Clinical Laboratory Center, The First Affiliated Hospital of Guangxi Medical University, Nanning, China.
Medicine (Baltimore). 2024 Sep 27;103(39):e39622. doi: 10.1097/MD.0000000000039622.
Molecular structure and cellular distribution of lymphocyte activation gene-3 (LAG-3) have been studied extensively since 1990. However, several unresolved questions remain. It is well-established that LAG-3 plays a significant role in maintaining immune homeostasis. The presence of deficiencies in LAG-3 has been observed to be linked with autoimmune disorders, whereas the excessive expression of LAG-3 within the tumor microenvironment hinders immune responses, particularly those mediated by lymphocytes, thereby facilitating immune evasion. Consequently, investigations into these 2 aspects have become a prominent focus in both fundamental and clinical research. The objective of this review is to examine the functions and molecular characteristics of LAG-3, as well as its current clinical applications in the context of tumor immune escape and autoimmune disease. The ultimate aim is to explore and propose novel immune therapy approach.
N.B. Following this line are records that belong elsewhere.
(** X22.  A source or a destination whose id belongs to no location is
    looked up as the empty code; on a well-formed graph whose nodes are
    closed under neighbours and do not include the empty code, the
    [driving-restricted] mode then prints [none], whatever the other
    fields of the request are. *)
Theorem unknown_source_or_destination_prints_none
    locations g sourceId destId includeNodeId avoidNodeIds avoidSegmentIds :
  wfGraph g -> graphClosed g -> "" ∉ dom g ->
  sourceId ∉ id <$> locations \/ destId ∉ id <$> locations ->
  batchRestrictedRequest locations g sourceId destId includeNodeId
                         avoidNodeIds avoidSegmentIds
  = Ok None.
Proof.
  intros Hwf Hclosed Hempty Hunknown.
  unfold batchRestrictedRequest. cbv zeta.
  destruct Hunknown as [H | H]; rewrite (getCodeById_unknown locations _ H).
  - rewrite batchRestricted_isolated_source; [done | done |].
    unfold neighbors. apply not_elem_of_dom in Hempty. by rewrite Hempty.
  - rewrite batchRestricted_no_entry; [done | done |].
    intros u e Hin. apply Hempty.
    rewrite graphClosed_spec in Hclosed. by apply (Hclosed u "" e).
Qed.

Lemma unknown_source_or_destination_prints_none_witness :
  batchRestrictedRequest scenarioLocations scenarioGraph 9 4 2 {[3]} ∅
  = Ok None.
Proof.
  apply (unknown_source_or_destination_prints_none
           scenarioLocations scenarioGraph 9 4 2 {[3]} ∅).
  - exact scenarioGraph_wf.
  - apply (bool_decide_unpack (graphClosed scenarioGraph)). vm_compute. exact I.
  - apply (bool_decide_unpack ("" ∉ dom scenarioGraph)). vm_compute. exact I.
  - left. apply (bool_decide_unpack (9 ∉ id <$> scenarioLocations)).
    vm_compute. exact I.
Defined.

Lemma getIdByCode_decodes locations c :
  NoDup (id <$> locations) -> c ∈ code <$> locations ->
  getCodeById locations (getIdByCode locations c) = c.
Proof.
  intros Hnd Hc.
  destruct (getIdByCode_first locations c)
    as [Habs | (pre & loc & post & Hl & <- & _ & ->)].
  - apply list_elem_of_fmap in Hc as (loc & -> & Hin). by destruct (Habs loc Hin).
  - apply getCodeById_unique; [done|]. rewrite Hl.
    apply elem_of_app. right. left.
Qed.

(** X23.  When no two locations share an id and every node of the map is
    the code of a location, the ids that the [driving-restricted] mode
    prints decode to a path from the requested source to the requested
    destination, and the time printed is the aggregated driving time of
    that path. *)
Theorem batch_restricted_output_decodes
    locations g sourceId destId includeNodeId avoidNodeIds avoidSegmentIds
    ids time :
  wfGraph g -> graphClosed g ->
  NoDup (id <$> locations) -> dom g ⊆ list_to_set (code <$> locations) ->
  batchRestrictedRequest locations g sourceId destId includeNodeId
                         avoidNodeIds avoidSegmentIds
  = Ok (Some (ids, time)) ->
  head (getCodeById locations <$> ids) = Some (getCodeById locations sourceId) /\
  last (getCodeById locations <$> ids) = Some (getCodeById locations destId) /\
  calculateDrivingTime g (getCodeById locations <$> ids) = time.
Proof.
  intros Hwf Hclosed Hnd Hcodes.
  unfold batchRestrictedRequest. cbv zeta.
  destruct (batchRestricted _ _ _ _ _ _) as [path| |] eqn:Hpath; [|done..].
  simpl. destruct (isEmpty path) eqn:Hempty; [done|].
  intros [= <- <-].
  assert (path ≠ []) as Hne by (by intros ->).
  destruct (batchRestricted_route _ _ _ _ _ _ _ Hwf Hclosed Hpath Hne)
    as (Hhead & Hlast & Hdom).
  assert (getCodeById locations <$> (getIdByCode locations <$> path) = path)
    as ->; [|done].
  clear Hhead Hlast Hpath Hne Hempty.
  induction path as [|x path IH]; [done|].
  rewrite !fmap_cons. f_equal.
  - apply getIdByCode_decodes; [done|].
    assert (x ∈ dom g) as Hx by (apply Hdom; left).
    apply Hcodes in Hx. by apply elem_of_list_to_set in Hx.
  - apply IH. intros y Hy. apply Hdom. by right.
Qed.

Lemma batch_restricted_output_decodes_witness :
  batchRestrictedRequest scenarioLocations scenarioGraph 1 4 2 {[3]} ∅
  = Ok (Some ([1; 2; 4], 20)) /\
  head (getCodeById scenarioLocations <$> [1; 2; 4])
  = Some (getCodeById scenarioLocations 1) /\
  last (getCodeById scenarioLocations <$> [1; 2; 4])
  = Some (getCodeById scenarioLocations 4) /\
  calculateDrivingTime scenarioGraph (getCodeById scenarioLocations <$> [1; 2; 4])
  = 20.
Proof.
  assert (batchRestrictedRequest scenarioLocations scenarioGraph 1 4 2 {[3]} ∅
          = Ok (Some ([1; 2; 4], 20))) as E by (vm_compute; reflexivity).
  split; [exact E|].
  apply (batch_restricted_output_decodes scenarioLocations scenarioGraph
           1 4 2 {[3]} ∅).
  - exact scenarioGraph_wf.
  - apply (bool_decide_unpack (graphClosed scenarioGraph)). vm_compute. exact I.
  - apply (bool_decide_unpack (NoDup (id <$> scenarioLocations))).
    vm_compute. exact I.
  - apply (bool_decide_unpack
             (dom scenarioGraph ⊆ list_to_set (code <$> scenarioLocations))).
    vm_compute. exact I.
  - exact E.
Defined.

(** ** main.cpp: the fastest route of the menu *)

(** X24.  Option 1 of the menu on a well-formed simple graph: the call
    returns; it reports that no route exists exactly when the two ids
    lead to the same code or no drivable path joins the two codes; and a
    time that it prints is the smallest sum of driving times over the
    paths between the two codes. *)
Theorem fastest_route_option locations g src dst :
  wfGraph g -> graphClosed g -> driveTotal g < INT_MAX -> simpleGraph g ->
  exists r, handleOptionFastest locations g src dst = Ok r /\
    (r = None <->
     getCodeById locations src = getCodeById locations dst \/
     ~ exists q, head q = Some (getCodeById locations src) /\
                 last q = Some (getCodeById locations dst) /\ drivable g q) /\
    forall ids time, r = Some (ids, time) ->
      0 <= time /\
      forall q, head q = Some (getCodeById locations src) ->
                last q = Some (getCodeById locations dst) ->
                validPath drivingTime g q ->
                time <= pathSum drivingTime g q.
Proof.
  intros Hwf Hclosed Hbelow Hsimple.
  unfold handleOptionFastest. cbv zeta.
  set (code1 := getCodeById locations src).
  set (code2 := getCodeById locations dst).
  destruct (dijkstraShortestPath_total g code1 code2 Hwf) as [p Hp].
  rewrite Hp. simpl.
  destruct (decide (p = [])) as [-> | Hne].
  - exists None. split; [done|]. split; [|done].
    split; [|done]. intros _.
    destruct (decide (code1 = code2)) as [|Hcodes]; [by left|]. right.
    intros (q & Hhead & Hlast & Hq).
    destruct (drivable_realises g q) as [c Hc]; [by destruct q | done |].
    destruct (search_complete skipShortest skipShortest_sentinel g Hwf Hclosed
                Hbelow code1 code2 q c) as (p' & Hp' & Hne'); [done..|].
    unfold dijkstraShortestPath in Hp. congruence.
  - replace (isEmpty p) with false by (by destruct p).
    eexists. split; [done|]. split.
    + split; [done|]. intros [Hsame | Hnone]; exfalso.
      * unfold dijkstraShortestPath in Hp. rewrite Hsame in Hp.
        rewrite (search_self skipShortest skipShortest_sentinel g Hwf) in Hp.
        by injection Hp as <-.
      * apply Hnone. exists p.
        destruct (search_route _ _ _ _ _ Hp Hne) as ([t ->] & Hlast & _ & Hseg).
        split; [done|]. split; [done|].
        intros a b Hab. destruct (Hseg a b Hab) as (e & Hin & Hskip).
        exists e. split; [done|]. by apply (skipShortest_false a b e).
    + intros ids time [= <- <-].
      destruct (search_cheapest skipShortest g code1 code2 p
                  skipShortest_sentinel Hwf Hclosed Hbelow Hsimple Hp Hne)
        as (_ & Hpos & Hmin).
      split; [done|]. intros q Hhead Hlast Hq.
      apply (Hmin q); [done | done |].
      apply validPath_realises; [by destruct q | done].
Qed.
自 1990 年以来,人们对淋巴细胞激活基因-3(LAG-3)的分子结构和细胞分布进行了广泛的研究。然而,仍有几个未解决的问题。众所周知,LAG-3 在维持免疫稳态方面起着重要作用。已经观察到 LAG-3 的缺乏与自身免疫性疾病有关,而 LAG-3 在肿瘤微环境中的过度表达会抑制免疫反应,特别是由淋巴细胞介导的免疫反应,从而促进免疫逃逸。因此,对这两个方面的研究已成为基础和临床研究的一个重要焦点。本综述的目的是探讨 LAG-3 的功能和分子特征,以及其在肿瘤免疫逃逸和自身免疫性疾病中的临床应用。最终目的是探索并提出新的免疫治疗方法。